_What needs to be done_
Wherever the string "path" appears in the listing, copy that line.

****************

(** What the two searches return is a binding of the router that accepts the path. *)
Lemma match_request_found {D} (self : HttpRouter D) method path b vs :
  match_request self method path = Done (Some (b, vs)) -> b ∈ bindings self /\ accepts b path vs.
Proof.
  unfold match_request. induction (bindings self) as [|b' bs IH]; [done|]. cbn [match_request_loop].
  case_decide; [intros Hm; by destruct (IH Hm); split; [right|]|].
  destruct (match_segments _ _ _) as [[vs'|]|] eqn:Em; cbn [mbind run_bind]; [| |done].
  - intros [= -> ->]. split; [left|]. by apply match_segments_sound.
  - intros Hm. by destruct (IH Hm); split; [right|].
Qed.

Lemma match_ws_found {D} (self : HttpRouter D) path query w :
  match_ws self path query = Done (Some w) ->
  binding w ∈ bindings self /\ accepts (binding w) path (vars w) /\ HttpRule.query w = query.
Proof.
  unfold match_ws. induction (bindings self) as [|b' bs IH]; [done|]. cbn [match_ws_loop].
  destruct (match_segments _ _ _) as [[vs'|]|] eqn:Em; cbn [mbind run_bind]; [| |done].
  - intros [= <-]. split; [left|]. split; [|done]. by apply match_segments_sound.
  - intros Hm. destruct (IH Hm) as (? & ? & ?). by split; [right|].
Qed.

(** ASCII requests are searched and their queries parsed without a panic. *)
Lemma match_request_total {D} (self : HttpRouter D) method path :
  is_ascii path = true -> exists r, match_request self method path = Done r.
Proof.
  intros Ha. unfold match_request. induction (bindings self) as [|b bs IH]; [by eexists|]. cbn [match_request_loop].
  case_decide; [done|]. destruct (match_segments_total b path Ha) as [[vs|] ->]; [by eexists|done].
Qed.

Lemma run_map_total {A B} (f : A -> run B) l :
  (forall x, x ∈ l -> exists y, f x = Done y) -> exists ys, run_map f l = Done ys.
Proof.
  induction l as [|x l IH]; intros Hf; [by eexists|]. cbn [run_map].
  destruct (Hf x ltac:(by left)) as [y ->]. destruct IH as [ys ->]; [|by eexists].
  intros z Hz. apply Hf. by right.
Qed.

Lemma is_ascii_incl p s : p ⊆ s -> is_ascii s = true -> is_ascii p = true.
Proof. rewrite !is_ascii_Forall, !Forall_forall. auto. Qed.

Lemma decode_query_total s : is_ascii s = true -> exists r, decode_query s = Done r.
Proof.
  intros Ha. apply percent_decode_ascii. rewrite is_ascii_Forall in *. apply Forall_map.
  eapply Forall_impl; [exact Ha|]. intros c Hc. cbn. by case_decide.
Qed.

Lemma parse_query_total q : is_ascii q = true -> exists r, parse_query q = Done r.
Proof.
  intros Ha. apply run_map_total. intros pair [_ Hp%split_incl]%list_elem_of_filter.
  apply (is_ascii_incl pair) in Ha; [|done].
  assert (forall k v, split_once "="%byte pair = Some (k, v) -> is_ascii k = true /\ is_ascii v = true) as Hs.
  { intros k v [-> _]%split_once_Some. rewrite is_ascii_app, is_ascii_cons in Ha.
    by apply andb_prop in Ha as [? [_ ?]%andb_prop]. }
  destruct (split_once _ pair) as [[k v]|]; simpl.
  - destruct (Hs k v eq_refl) as [Hk Hv]. destruct (decode_query_total k Hk) as [? ->].
    destruct (decode_query_total v Hv) as [? ->]. by eexists.
  - destruct (decode_query_total pair Ha) as [? ->]. by eexists.
Qed.

(** ** Rendering templates *)

Fixpoint render_segment (seg : Segment) : str :=
  match seg with
  | Literal s => s
  | AnyOne => $"*"
  | AnyRest => $"**"
  | Capture f subs => $"{" ++ join $"." f ++ $"=" ++ join $"/" (map render_segment subs) ++ $"}"
  end.

Definition render_template (segs : list Segment) (verb : str) : str :=
  $"/" ++ join $"/" (map render_segment segs) ++ (if decide (verb = []) then [] else ":"%byte :: verb).

(** Text free of the bytes in [cs]. *)
Definition free_of (cs : list byte) (s : str) : Prop := Forall (fun c => c ∉ cs) s.

(** A literal or wildcard as it may stand inside a capture. *)
Definition plain_ok (cs : list byte) (seg : Segment) : Prop :=
  match seg with
  | Literal s => s <> [] /\ s <> $"*" /\ s <> $"**" /\ free_of cs s
  | AnyOne | AnyRest => True
  | Capture _ _ => False
  end.

(** The segments a template can spell. *)
Definition segment_ok (seg : Segment) : Prop :=
  match seg with
  | Capture f subs =>
      f <> [] /\ Forall (free_of ["."%byte; "="%byte; "{"%byte; "}"%byte]) f
      /\ Forall (plain_ok ["/"%byte; "{"%byte; "}"%byte]) subs
  | _ => plain_ok ["/"%byte; ":"%byte; "{"%byte; "}"%byte] seg
  end.

(** [s] splits off as a unit: no brace stays open and no separator is outside braces. *)
Definition closed_for (sep : byte) (s : str) : Prop :=
  forall cur rest, split_outside_braces_loop sep 0 cur (s ++ rest) = split_outside_braces_loop sep 0 (cur ++ s) rest.

Lemma closed_free sep s : free_of [sep; "{"%byte; "}"%byte] s -> closed_for sep s.
Proof.
  intros Hf. induction Hf as [|c s Hc _ IH]; intros cur rest; [by rewrite app_nil_r|].
  cbn [app split_outside_braces_loop]. rewrite !decide_False by set_solver.
  rewrite IH. by rewrite <- app_assoc.
Qed.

****************

_Solution for this problem_
(** What the two searches return is a binding of the router that accepts the path. *)
Lemma match_request_found {D} (self : HttpRouter D) method path b vs :
  match_request self method path = Done (Some (b, vs)) -> b ∈ bindings self /\ accepts b path vs.
Lemma match_ws_found {D} (self : HttpRouter D) path query w :
  match_ws self path query = Done (Some w) ->
  binding w ∈ bindings self /\ accepts (binding w) path (vars w) /\ HttpRule.query w = query.
Lemma match_request_total {D} (self : HttpRouter D) method path :
  is_ascii path = true -> exists r, match_request self method path = Done r.
  case_decide; [done|]. destruct (match_segments_total b path Ha) as [[vs|] ->]; [by eexists|done].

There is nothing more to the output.